[Saved entries]
※ ※ ※

(** The arguments of a call of [PPOAgent]. *)
Definition agent_construction (ev : event)
  : list (Z * Z * Bounds * Bounds * agent_config) :=
  match ev with
  | Event c _ =>
      match c with
      | new_PPOAgent ns na lo hi cfg => [(ns, na, lo, hi, cfg)]
      | _ => []
      end
  end.

Definition n_states_answer (ev : event) : list Z :=
  match ev with
  | Event c r =>
      match c in call R return exn + R -> list Z with
      | env_n_states _ => fun r => match r with inr n => [n] | inl _ => [] end
      | _ => fun _ => []
      end r
  end.

Definition n_actions_answer (ev : event) : list Z :=
  match ev with
  | Event c r =>
      match c in call R return exn + R -> list Z with
      | env_n_actions _ => fun r => match r with inr n => [n] | inl _ => [] end
      | _ => fun _ => []
      end r
  end.

Definition bounds_answer (ev : event) : list Bounds :=
  match ev with
  | Event c r =>
      match c in call R return exn + R -> list Bounds with
      | env_action_bounds _ => fun r => match r with inr b => [b] | inl _ => [] end
      | _ => fun _ => []
      end r
  end.

Definition path_answer (ev : event) : list string :=
  match ev with
  | Event c r =>
      match c in call R return exn + R -> list string with
      | env_path _ => fun r => match r with inr p => [p] | inl _ => [] end
      | _ => fun _ => []
      end r
  end.

(** The steps of lines 147-157 that initialise or restore the training
    state. *)
Inductive init_step :=
| DummyPolicy (n_states n_actions : Z) (path : string) (bounds : Bounds)
| Prepare
| LoadState (path : string)
| ReadHistory
| SetFills (n : Z).

Definition initialisation (ev : event) : list init_step :=
  match ev with
  | Event c _ =>
      match c with
      | create_dummy_policy ns na p b => [DummyPolicy ns na p b]
      | buffer_prepare _ => [Prepare]
      | agent_load_state _ p => [LoadState p]
      | agent_history_episode _ => [ReadHistory]
      | buffer_set_n_fills _ n => [SetFills n]
      | _ => []
      end
  end.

※ ※ ※

Goal of the exercise
Send back each record exactly as it stands.

Output
(** The arguments of a call of [PPOAgent]. *)
Definition agent_construction (ev : event)
  : list (Z * Z * Bounds * Bounds * agent_config) :=
  match ev with
  | Event c _ =>
      match c with
      | new_PPOAgent ns na lo hi cfg => [(ns, na, lo, hi, cfg)]
      | _ => []
      end
  end.

Definition n_states_answer (ev : event) : list Z :=
  match ev with
  | Event c r =>
      match c in call R return exn + R -> list Z with
      | env_n_states _ => fun r => match r with inr n => [n] | inl _ => [] end
      | _ => fun _ => []
      end r
  end.

Definition n_actions_answer (ev : event) : list Z :=
  match ev with
  | Event c r =>
      match c in call R return exn + R -> list Z with
      | env_n_actions _ => fun r => match r with inr n => [n] | inl _ => [] end
      | _ => fun _ => []
      end r
  end.

Definition bounds_answer (ev : event) : list Bounds :=
  match ev with
  | Event c r =>
      match c in call R return exn + R -> list Bounds with
      | env_action_bounds _ => fun r => match r with inr b => [b] | inl _ => [] end
      | _ => fun _ => []
      end r
  end.

Definition path_answer (ev : event) : list string :=
  match ev with
  | Event c r =>
      match c in call R return exn + R -> list string with
      | env_path _ => fun r => match r with inr p => [p] | inl _ => [] end
      | _ => fun _ => []
      end r
  end.

(** The steps of lines 147-157 that initialise or restore the training
    state. *)
Inductive init_step :=
| DummyPolicy (n_states n_actions : Z) (path : string) (bounds : Bounds)
| Prepare
| LoadState (path : string)
| ReadHistory
| SetFills (n : Z).

Definition initialisation (ev : event) : list init_step :=
  match ev with
  | Event c _ =>
      match c with
      | create_dummy_policy ns na p b => [DummyPolicy ns na p b]
      | buffer_prepare _ => [Prepare]
      | agent_load_state _ p => [LoadState p]
      | agent_history_episode _ => [ReadHistory]
      | buffer_set_n_fills _ n => [SetFills n]
      | _ => []
      end
  end.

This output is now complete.